→ **DATA**
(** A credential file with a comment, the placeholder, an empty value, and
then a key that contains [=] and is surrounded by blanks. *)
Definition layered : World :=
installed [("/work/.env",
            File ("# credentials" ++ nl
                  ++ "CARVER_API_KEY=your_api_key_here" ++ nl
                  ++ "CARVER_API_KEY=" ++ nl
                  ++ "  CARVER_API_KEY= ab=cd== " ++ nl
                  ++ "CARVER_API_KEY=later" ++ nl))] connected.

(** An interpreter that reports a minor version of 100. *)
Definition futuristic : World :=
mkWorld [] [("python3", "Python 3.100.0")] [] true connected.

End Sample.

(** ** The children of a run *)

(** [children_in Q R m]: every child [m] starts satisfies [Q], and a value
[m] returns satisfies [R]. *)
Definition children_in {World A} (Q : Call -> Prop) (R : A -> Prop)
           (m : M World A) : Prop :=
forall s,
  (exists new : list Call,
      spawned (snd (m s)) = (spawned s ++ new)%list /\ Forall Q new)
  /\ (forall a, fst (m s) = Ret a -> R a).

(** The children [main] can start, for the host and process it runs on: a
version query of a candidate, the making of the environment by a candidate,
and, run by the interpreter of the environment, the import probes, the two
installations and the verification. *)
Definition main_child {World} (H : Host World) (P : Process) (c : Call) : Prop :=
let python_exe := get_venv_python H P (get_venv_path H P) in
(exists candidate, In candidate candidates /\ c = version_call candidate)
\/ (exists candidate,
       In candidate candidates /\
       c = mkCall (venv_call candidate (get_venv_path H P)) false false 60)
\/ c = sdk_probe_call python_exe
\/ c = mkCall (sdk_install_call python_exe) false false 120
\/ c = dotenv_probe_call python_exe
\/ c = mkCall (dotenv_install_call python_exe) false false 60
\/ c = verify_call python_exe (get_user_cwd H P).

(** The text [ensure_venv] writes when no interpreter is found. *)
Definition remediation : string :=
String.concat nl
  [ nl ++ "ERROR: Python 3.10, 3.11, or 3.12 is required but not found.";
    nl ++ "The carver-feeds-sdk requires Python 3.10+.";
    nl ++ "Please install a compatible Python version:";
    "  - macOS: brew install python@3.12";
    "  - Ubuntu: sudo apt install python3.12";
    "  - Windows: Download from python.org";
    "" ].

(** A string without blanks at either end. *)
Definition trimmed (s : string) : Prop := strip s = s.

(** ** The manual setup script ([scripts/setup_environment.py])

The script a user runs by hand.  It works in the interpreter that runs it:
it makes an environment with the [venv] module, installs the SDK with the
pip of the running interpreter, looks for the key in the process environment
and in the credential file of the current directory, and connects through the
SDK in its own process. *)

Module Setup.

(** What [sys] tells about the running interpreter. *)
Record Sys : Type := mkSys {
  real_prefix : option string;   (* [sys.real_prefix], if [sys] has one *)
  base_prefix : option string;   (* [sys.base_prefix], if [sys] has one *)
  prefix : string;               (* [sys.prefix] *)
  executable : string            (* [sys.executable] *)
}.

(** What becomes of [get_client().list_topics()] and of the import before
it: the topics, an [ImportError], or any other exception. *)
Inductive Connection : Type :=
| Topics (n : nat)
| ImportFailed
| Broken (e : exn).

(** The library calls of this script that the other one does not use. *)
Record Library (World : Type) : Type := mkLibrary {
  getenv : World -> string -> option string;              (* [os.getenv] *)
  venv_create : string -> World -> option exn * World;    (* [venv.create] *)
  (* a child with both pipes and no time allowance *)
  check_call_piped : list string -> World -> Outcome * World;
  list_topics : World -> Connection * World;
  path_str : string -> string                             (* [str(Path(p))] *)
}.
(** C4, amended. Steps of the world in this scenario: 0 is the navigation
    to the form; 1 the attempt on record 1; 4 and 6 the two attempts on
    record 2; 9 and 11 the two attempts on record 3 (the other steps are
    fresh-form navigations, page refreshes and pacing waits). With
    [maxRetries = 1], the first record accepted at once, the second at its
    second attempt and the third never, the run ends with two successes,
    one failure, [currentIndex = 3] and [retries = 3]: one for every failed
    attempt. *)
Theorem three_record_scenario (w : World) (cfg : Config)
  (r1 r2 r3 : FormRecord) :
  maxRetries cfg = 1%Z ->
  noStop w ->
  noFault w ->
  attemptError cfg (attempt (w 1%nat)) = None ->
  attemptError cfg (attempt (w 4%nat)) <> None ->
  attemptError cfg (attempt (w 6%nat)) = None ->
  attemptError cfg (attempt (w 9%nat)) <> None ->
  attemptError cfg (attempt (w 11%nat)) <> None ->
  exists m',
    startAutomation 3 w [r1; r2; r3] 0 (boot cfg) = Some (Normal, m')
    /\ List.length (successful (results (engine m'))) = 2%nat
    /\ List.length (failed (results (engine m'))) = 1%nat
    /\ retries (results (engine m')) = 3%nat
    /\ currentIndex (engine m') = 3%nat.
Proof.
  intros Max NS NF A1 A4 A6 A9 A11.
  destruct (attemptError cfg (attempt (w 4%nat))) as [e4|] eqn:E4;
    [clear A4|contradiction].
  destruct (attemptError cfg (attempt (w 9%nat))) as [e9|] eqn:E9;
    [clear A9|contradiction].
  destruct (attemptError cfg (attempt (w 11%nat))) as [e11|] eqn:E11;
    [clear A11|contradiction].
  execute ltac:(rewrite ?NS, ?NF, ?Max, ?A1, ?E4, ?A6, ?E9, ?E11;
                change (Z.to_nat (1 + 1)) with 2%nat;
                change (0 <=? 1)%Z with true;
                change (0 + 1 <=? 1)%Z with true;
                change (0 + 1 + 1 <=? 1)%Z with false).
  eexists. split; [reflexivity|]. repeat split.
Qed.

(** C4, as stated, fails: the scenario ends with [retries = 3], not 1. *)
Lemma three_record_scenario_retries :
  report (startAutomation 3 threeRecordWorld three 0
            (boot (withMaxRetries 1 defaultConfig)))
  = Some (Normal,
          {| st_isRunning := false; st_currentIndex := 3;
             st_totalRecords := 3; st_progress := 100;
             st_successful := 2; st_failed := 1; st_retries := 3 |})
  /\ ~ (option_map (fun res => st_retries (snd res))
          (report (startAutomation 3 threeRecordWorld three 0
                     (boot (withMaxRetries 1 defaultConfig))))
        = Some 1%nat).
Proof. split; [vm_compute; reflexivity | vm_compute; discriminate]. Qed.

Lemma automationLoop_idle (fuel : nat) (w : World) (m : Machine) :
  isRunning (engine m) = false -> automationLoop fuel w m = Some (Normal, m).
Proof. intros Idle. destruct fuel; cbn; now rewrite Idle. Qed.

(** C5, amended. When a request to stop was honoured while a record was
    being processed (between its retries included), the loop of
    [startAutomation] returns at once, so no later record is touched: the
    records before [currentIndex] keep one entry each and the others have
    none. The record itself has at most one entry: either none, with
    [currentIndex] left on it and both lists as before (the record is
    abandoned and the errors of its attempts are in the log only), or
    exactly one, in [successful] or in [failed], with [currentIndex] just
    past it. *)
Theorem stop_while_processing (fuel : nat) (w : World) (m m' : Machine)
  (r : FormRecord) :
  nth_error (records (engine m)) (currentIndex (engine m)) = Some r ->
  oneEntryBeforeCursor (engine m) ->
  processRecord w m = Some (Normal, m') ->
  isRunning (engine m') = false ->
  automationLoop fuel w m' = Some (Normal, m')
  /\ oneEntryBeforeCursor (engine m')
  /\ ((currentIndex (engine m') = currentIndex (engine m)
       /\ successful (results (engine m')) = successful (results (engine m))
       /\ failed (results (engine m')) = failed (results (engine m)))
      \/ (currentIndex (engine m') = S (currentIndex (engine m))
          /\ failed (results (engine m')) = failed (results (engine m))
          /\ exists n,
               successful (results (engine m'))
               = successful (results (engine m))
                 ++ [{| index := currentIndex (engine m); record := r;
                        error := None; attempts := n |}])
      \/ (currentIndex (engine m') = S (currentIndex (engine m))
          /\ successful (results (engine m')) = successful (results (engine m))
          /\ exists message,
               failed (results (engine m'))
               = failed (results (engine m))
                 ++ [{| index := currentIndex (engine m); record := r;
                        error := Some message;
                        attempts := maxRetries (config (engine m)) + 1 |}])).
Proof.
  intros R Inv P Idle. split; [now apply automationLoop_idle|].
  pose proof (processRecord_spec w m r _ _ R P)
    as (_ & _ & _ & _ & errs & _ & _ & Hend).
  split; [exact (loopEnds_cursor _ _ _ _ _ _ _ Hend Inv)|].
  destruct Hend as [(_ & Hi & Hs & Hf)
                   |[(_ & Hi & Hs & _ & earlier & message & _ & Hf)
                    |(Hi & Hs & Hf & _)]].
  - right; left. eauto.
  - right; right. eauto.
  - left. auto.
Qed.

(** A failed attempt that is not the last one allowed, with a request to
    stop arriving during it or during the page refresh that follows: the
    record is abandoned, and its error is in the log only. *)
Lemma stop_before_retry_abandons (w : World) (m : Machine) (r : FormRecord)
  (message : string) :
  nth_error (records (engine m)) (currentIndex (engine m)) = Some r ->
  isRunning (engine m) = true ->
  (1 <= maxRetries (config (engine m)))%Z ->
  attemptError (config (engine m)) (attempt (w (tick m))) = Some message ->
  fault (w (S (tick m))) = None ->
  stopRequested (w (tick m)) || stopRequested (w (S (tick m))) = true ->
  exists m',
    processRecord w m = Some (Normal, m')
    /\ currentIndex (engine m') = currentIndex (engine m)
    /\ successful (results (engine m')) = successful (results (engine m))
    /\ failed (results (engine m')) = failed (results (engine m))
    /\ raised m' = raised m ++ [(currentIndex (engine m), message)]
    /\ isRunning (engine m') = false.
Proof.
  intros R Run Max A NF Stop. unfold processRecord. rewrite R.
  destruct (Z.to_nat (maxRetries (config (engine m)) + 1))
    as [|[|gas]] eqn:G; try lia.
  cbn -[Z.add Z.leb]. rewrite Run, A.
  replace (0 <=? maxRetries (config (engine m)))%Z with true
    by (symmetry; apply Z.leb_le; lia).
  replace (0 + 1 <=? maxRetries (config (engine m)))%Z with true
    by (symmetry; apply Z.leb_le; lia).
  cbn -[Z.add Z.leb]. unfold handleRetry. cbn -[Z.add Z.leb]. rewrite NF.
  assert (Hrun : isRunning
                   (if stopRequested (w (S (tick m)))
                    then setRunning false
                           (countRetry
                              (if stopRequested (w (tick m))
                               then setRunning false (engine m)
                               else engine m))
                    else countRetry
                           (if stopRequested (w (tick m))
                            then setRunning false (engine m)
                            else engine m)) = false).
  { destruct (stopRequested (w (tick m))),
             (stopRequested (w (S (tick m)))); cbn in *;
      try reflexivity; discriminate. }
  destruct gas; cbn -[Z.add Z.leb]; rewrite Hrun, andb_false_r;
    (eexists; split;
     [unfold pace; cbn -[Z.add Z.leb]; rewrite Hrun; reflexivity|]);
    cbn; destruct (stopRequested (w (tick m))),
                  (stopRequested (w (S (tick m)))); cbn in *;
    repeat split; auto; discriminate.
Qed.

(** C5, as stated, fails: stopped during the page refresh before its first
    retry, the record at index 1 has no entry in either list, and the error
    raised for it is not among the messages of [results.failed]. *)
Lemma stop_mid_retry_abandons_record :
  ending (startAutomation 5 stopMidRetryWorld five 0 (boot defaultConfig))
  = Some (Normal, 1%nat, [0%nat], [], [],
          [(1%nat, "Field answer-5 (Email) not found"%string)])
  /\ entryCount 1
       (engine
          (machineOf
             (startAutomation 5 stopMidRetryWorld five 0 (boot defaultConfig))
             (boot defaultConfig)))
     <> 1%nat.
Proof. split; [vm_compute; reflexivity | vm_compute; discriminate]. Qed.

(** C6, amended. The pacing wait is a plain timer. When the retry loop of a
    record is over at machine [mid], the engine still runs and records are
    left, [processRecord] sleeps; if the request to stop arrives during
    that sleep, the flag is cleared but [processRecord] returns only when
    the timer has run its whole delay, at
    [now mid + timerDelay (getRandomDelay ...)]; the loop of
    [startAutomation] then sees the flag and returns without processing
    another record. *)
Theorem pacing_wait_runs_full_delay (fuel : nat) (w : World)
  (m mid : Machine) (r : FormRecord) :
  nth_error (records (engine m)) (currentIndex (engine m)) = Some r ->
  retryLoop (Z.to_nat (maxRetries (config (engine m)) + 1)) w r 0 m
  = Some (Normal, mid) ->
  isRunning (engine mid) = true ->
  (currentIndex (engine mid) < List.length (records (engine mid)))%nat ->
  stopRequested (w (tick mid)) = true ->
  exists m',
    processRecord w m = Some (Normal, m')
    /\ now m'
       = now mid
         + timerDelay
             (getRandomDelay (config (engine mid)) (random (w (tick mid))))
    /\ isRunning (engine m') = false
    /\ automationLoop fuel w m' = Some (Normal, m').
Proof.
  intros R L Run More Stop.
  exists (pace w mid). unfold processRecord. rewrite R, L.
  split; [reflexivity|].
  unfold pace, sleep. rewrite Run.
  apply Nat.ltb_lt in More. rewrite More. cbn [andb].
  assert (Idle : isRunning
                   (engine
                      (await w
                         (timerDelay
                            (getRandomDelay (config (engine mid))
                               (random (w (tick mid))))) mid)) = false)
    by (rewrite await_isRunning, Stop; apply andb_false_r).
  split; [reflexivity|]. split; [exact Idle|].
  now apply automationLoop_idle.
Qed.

→ **WORK TO COMPLETE**
The response should hold exactly the lines starting at the line with "[startAutomation] returns at" and ending at the line with "message & _ & Hf)", and no other line of the material above.

→ **SOLVED EXERCISE**
    [startAutomation] returns at once, so no later record is touched: the
    records before [currentIndex] keep one entry each and the others have
    none. The record itself has at most one entry: either none, with
    [currentIndex] left on it and both lists as before (the record is
    abandoned and the errors of its attempts are in the log only), or
    exactly one, in [successful] or in [failed], with [currentIndex] just
    past it. *)
Theorem stop_while_processing (fuel : nat) (w : World) (m m' : Machine)
  (r : FormRecord) :
  nth_error (records (engine m)) (currentIndex (engine m)) = Some r ->
  oneEntryBeforeCursor (engine m) ->
  processRecord w m = Some (Normal, m') ->
  isRunning (engine m') = false ->
  automationLoop fuel w m' = Some (Normal, m')
  /\ oneEntryBeforeCursor (engine m')
  /\ ((currentIndex (engine m') = currentIndex (engine m)
       /\ successful (results (engine m')) = successful (results (engine m))
       /\ failed (results (engine m')) = failed (results (engine m)))
      \/ (currentIndex (engine m') = S (currentIndex (engine m))
          /\ failed (results (engine m')) = failed (results (engine m))
          /\ exists n,
               successful (results (engine m'))
               = successful (results (engine m))
                 ++ [{| index := currentIndex (engine m); record := r;
                        error := None; attempts := n |}])
      \/ (currentIndex (engine m') = S (currentIndex (engine m))
          /\ successful (results (engine m')) = successful (results (engine m))
          /\ exists message,
               failed (results (engine m'))
               = failed (results (engine m))
                 ++ [{| index := currentIndex (engine m); record := r;
                        error := Some message;
                        attempts := maxRetries (config (engine m)) + 1 |}])).
Proof.
  intros R Inv P Idle. split; [now apply automationLoop_idle|].
  pose proof (processRecord_spec w m r _ _ R P)
    as (_ & _ & _ & _ & errs & _ & _ & Hend).
  split; [exact (loopEnds_cursor _ _ _ _ _ _ _ Hend Inv)|].
  destruct Hend as [(_ & Hi & Hs & Hf)
                   |[(_ & Hi & Hs & _ & earlier & message & _ & Hf)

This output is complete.